03-04-2006
Desde 1989, o INPE (Instituto Nacional de Pesquisas Espaciais), através do Projeto PRODES (Monitoramento da Floresta Amazônica Brasileira), calcula anualmente a taxa de desmatamento da Amazônia Legal Brasileira utilizando imagens de satélite. O objetivo principal do PRODES é estimar a taxa anual e a extensão do desmatamento bruto da Amazônia – por Estado e por imagem.
As estimativas do INPE adquiriram o caráter de estatísticas oficiais sobre os desmatamentos da Amazônia brasileira em nível nacional e estadual. O INPE considera desmatamento “a conversão de áreas de floresta primária por atividades antropogênicas para o desenvolvimento de atividades agropecuárias detectadas por plataformas orbitais”.
As imagens utilizadas são do satélite LANDSAT e possuem limitações em função da presença de nuvens, muito comuns no ambiente amazônico, que impossibilita a interpretação dos dados sob onde se encontram. Dessa forma, parte das imagens pode não ser analisada. Em função desta e de outras peculiaridades, como o tempo restrito para processamento das imagens e a divulgação da taxa, o INPE vem adotando uma metodologia para o cálculo que, dentre outros procedimentos, baseia a seleção de imagens de forma a cobrir o máximo possível de áreas desmatadas no ano anterior. A partir dos incrementos do desflorestamento identificados em cada imagem, as taxas anuais são então estimadas.

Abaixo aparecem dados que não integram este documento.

(** A member measured twice, [ms] each time, ten and five minutes ago. *)
Definition member (name : string) (ms : Z) : Member :=
  {| mb_Node := node name; mb_Key := name;
     mb_Facts := Some (noteSample (noteSample no_facts (day - 10 * Minute) ms ProbeSource)
                         (day - 5 * Minute) ms ProbeSource);
     mb_Exit := None |}.

Definition dead_member (name : string) : Member :=
  {| (member name 90) with mb_Facts := Some (markDead no_facts (day - Minute)) |}.

Definition auto : Control := {| ct_Mode := AutoMode; ct_Pin := ""; ct_PinName := ""; ct_PinEnv := "" |}.

Definition input (members : list Member) : DecideInput :=
  {| di_Policy := policy; di_Members := members; di_Now := "slow"; di_Control := auto; di_Env := "home";
     di_Excluded := ∅; di_LastSwitch := day - Hour; di_SwitchesHour := 0; di_Freshness := baseFreshness;
     di_At := day; di_ForceSwitch := false; di_Net := None; di_Paused := false |}.

Definition two : DecideInput := input [member "slow" 300; member "fast" 50].
Definition down : DecideInput := input [dead_member "slow"; member "fast" 50].

Lemma two_distinct : distinct_names two.
Proof. apply (bool_decide_unpack _). vm_compute. exact I. Qed.
Lemma down_distinct : distinct_names down.
Proof. apply (bool_decide_unpack _). vm_compute. exact I. Qed.

Lemma rank_best_example : rw_Name <$> rank two = ["fast"; "slow"]%string.
Proof. vm_compute. reflexivity. Qed.

Lemma decide_keeps_working_witness :
  is_switch (Decide two) ∧ ∃ m', m' ∈ di_Members two ∧ dc_Target (Decide two) = mb_Name m' ∧ mb_Name m' ≠ "slow"%string.
Proof.
  assert (Hs : is_switch (Decide two)) by (vm_compute; reflexivity).
  split; [exact Hs|].
  destruct (decide_keeps_working two (member "slow" 300) two_distinct) as (m' & needs & H1 & _ & H2 & H3 & _).
  - split_and!; [left | reflexivity | vm_compute; reflexivity].
  - reflexivity.
  - reflexivity.
  - reflexivity.
  - exact Hs.
  - exists m'. split_and!; [exact H1 | exact H2 | exact H3].
Defined.

Lemma decide_switch_safe_witness :
  switch_target two (dc_Target (Decide two)) ∧ dc_Target (Decide two) = "fast"%string.
Proof.
  destruct (decide_switch_safe two two_distinct) as (_ & H & _); [vm_compute; reflexivity|].
  split; [exact H | vm_compute; reflexivity].
Defined.

Lemma decide_failover_witness :
  is_switch (Decide down) ∧ rs_Code (dc_Reason (Decide down)) = "switch.failover"%string.
Proof.
  destruct (decide_failover down (member "fast" 50) down_distinct) as [H _].
  - reflexivity.
  - reflexivity.
  - reflexivity.
  - right. left.
  - vm_compute. reflexivity.
  - intros c Hc Hn. cbn in Hc. rewrite !elem_of_cons, elem_of_nil in Hc.
    destruct Hc as [->|[->|[]]]; [vm_compute; reflexivity | vm_compute in Hn; congruence].
  - split; [exact H | vm_compute; reflexivity].
Defined.

Lemma decide_paused_witness :
  dc_Action (Decide {| down with di_Paused := true |}) = HoldAction.
Proof.
  destruct (decide_paused {| down with di_Paused := true |}) as [H _];
    [reflexivity | vm_compute; congruence | left; reflexivity | exact H].
Defined.

Lemma decide_order_irrelevant_witness :
  Decide (with_members two [member "fast" 50; member "slow" 300]) = Decide two.
Proof. apply (decide_order_irrelevant two _ two_distinct). apply Permutation_swap. Defined.

(** A fixed group is switched even on a paused network: [decideFixed] comes
    before the pause is looked at. *)
Lemma fixed_ignores_pause :
  is_switch (Decide {| (input [member "slow" 300; member "fast" 50]) with
    di_Policy := {| policy with pl_Fixed := "fast" |}; di_Paused := true |}).
Proof. vm_compute. reflexivity. Qed.

End Sample.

Para o Estado de Roraima, de acordo com os últimos dados divulgados, pode-se inferir que as áreas desmatadas equivalem a menos de 5% do total da área florestal do Estado, representando pouco mais de 1% de toda área desmatada na Amazônia.
No levantamento das imagens utilizadas pelo Projeto PRODES para o Estado de Roraima para o cômputo das taxas de desmatamento nos últimos anos, observa-se que somente a partir de 2002, obteve-se a análise de todas as imagens que compõem o Estado de Roraima (19 imagens). Assim mesmo, nesse ano (2002), com percentual considerável de cobertura de nuvens nas áreas florestais, comprometendo o cálculo das áreas realmente observadas. Para o ano de 2003, uma menor cobertura de nuvens, associada à análise de todas as imagens do Estado, representa a possibilidade de cálculo mais preciso da situação do desmatamento no Estado, inclusive com a possibilidade de observação de áreas nunca antes observadas. Para a estimativa da taxa de desmatamento no período de 2003/2004, foi utilizada no Estado de Roraima a imagem 231/59 (órbita/ponto), referente ao sul do Estado (município do Caroebe).
A análise dos dados de desmatamento por município em Roraima, outro produto fornecido pelo PRODES, demonstra que os municípios de Mucajaí e Cantá são os que apresentam maior extensão de áreas desmatadas, seguidos por Rorainópolis, Caracaraí e Caroebe. Para o período de 2000 a 2004, os municípios do sul do Estado (Caroebe, Rorainópolis, São Luiz e São João da Baliza) foram os que mais desmataram.
O conjunto de dados fornecido pelo Projeto PRODES, inclusive de forma digital com banco de dados georreferenciados, é de grande importância para o acompanhamento dos governos estaduais, do próprio Governo federal e da sociedade como um todo sobre a localização e a extensão dos eventos de desmatamento na Amazônia Legal.
A interpretação e análise dos dados requerem um certo grau de conhecimento a respeito da metodologia utilizada no mapeamento. O reconhecimento da importância dos dados gerados poderia representar uma maior utilização dos mesmos no âmbito dos Estados da Amazônia.